• [What this task involves]
Starting at the line below holding "(dicey_client_delete E (new_loop" and stopping at the line holding "intros Hf Ht", print every line exactly, both ends included, and leave the rest out.

• [Source records]
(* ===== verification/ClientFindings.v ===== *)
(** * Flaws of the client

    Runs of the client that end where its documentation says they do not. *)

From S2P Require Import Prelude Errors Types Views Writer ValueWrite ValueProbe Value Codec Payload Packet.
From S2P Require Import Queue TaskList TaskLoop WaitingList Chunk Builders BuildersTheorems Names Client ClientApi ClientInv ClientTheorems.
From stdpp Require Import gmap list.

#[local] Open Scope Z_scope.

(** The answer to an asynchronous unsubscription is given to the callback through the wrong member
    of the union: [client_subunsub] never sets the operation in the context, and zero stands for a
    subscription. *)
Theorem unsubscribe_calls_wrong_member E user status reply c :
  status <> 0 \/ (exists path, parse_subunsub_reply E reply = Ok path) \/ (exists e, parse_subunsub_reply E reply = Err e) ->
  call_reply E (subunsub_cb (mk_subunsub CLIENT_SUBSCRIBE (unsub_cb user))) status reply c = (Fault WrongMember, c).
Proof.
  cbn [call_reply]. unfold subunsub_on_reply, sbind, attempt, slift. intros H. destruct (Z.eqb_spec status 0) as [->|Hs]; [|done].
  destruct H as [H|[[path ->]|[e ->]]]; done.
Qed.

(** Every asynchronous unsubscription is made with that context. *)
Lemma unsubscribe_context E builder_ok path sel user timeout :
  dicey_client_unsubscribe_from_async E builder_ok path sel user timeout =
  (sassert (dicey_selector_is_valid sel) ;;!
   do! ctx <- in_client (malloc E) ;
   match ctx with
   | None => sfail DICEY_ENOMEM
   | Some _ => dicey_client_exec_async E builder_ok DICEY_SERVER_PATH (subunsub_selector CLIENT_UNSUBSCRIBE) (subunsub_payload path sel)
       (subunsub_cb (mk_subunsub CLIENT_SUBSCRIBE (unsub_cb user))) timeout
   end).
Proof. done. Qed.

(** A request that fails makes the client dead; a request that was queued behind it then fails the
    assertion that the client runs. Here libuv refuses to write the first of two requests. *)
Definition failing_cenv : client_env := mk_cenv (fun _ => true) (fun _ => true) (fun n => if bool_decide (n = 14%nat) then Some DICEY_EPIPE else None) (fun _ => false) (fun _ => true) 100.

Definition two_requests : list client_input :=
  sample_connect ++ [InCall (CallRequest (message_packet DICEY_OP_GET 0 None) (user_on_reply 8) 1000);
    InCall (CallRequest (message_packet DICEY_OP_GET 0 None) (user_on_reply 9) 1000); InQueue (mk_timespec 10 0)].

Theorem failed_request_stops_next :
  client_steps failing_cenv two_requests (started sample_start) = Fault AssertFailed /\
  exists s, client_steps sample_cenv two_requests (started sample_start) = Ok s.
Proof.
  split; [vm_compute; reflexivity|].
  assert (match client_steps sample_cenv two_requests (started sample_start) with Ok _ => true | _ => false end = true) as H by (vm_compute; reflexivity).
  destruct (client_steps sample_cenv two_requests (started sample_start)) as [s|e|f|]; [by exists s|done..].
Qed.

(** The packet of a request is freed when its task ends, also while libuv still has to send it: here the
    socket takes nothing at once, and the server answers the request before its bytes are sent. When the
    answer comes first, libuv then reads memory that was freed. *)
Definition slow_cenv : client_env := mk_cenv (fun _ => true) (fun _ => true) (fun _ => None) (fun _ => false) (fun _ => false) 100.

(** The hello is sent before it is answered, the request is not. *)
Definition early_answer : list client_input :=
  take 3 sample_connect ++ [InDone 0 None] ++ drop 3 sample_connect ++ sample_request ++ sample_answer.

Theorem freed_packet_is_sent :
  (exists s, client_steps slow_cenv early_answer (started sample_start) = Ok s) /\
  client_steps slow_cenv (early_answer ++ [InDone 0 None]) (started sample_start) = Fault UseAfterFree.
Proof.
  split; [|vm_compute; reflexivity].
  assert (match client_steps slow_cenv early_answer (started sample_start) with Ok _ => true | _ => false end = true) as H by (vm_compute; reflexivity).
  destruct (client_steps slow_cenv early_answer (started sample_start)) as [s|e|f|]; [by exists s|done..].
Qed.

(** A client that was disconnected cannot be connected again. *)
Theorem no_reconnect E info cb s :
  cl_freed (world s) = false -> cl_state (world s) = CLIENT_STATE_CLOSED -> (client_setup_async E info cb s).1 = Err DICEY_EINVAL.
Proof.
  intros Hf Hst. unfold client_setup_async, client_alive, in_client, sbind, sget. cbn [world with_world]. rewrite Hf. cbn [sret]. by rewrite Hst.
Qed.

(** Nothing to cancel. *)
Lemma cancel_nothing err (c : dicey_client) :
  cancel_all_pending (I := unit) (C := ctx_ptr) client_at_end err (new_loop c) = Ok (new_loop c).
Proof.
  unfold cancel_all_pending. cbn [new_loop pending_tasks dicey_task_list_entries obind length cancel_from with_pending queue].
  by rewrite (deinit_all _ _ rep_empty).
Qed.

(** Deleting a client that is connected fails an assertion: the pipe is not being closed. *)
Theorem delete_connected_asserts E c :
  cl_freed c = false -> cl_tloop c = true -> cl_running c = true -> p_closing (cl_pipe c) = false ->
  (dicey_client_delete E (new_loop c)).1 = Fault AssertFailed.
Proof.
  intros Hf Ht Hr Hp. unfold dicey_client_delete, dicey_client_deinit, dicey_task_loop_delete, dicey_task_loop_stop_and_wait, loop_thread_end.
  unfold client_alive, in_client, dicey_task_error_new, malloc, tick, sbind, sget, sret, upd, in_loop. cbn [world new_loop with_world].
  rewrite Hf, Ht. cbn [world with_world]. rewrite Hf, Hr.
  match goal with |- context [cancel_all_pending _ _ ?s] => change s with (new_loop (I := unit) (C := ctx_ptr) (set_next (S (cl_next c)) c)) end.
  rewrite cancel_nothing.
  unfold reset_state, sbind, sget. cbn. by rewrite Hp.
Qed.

• [Solution to this exercise]
  (dicey_client_delete E (new_loop c)).1 = Fault AssertFailed.
Proof.
  intros Hf Ht Hr Hp. unfold dicey_client_delete, dicey_client_deinit, dicey_task_loop_delete, dicey_task_loop_stop_and_wait, loop_thread_end.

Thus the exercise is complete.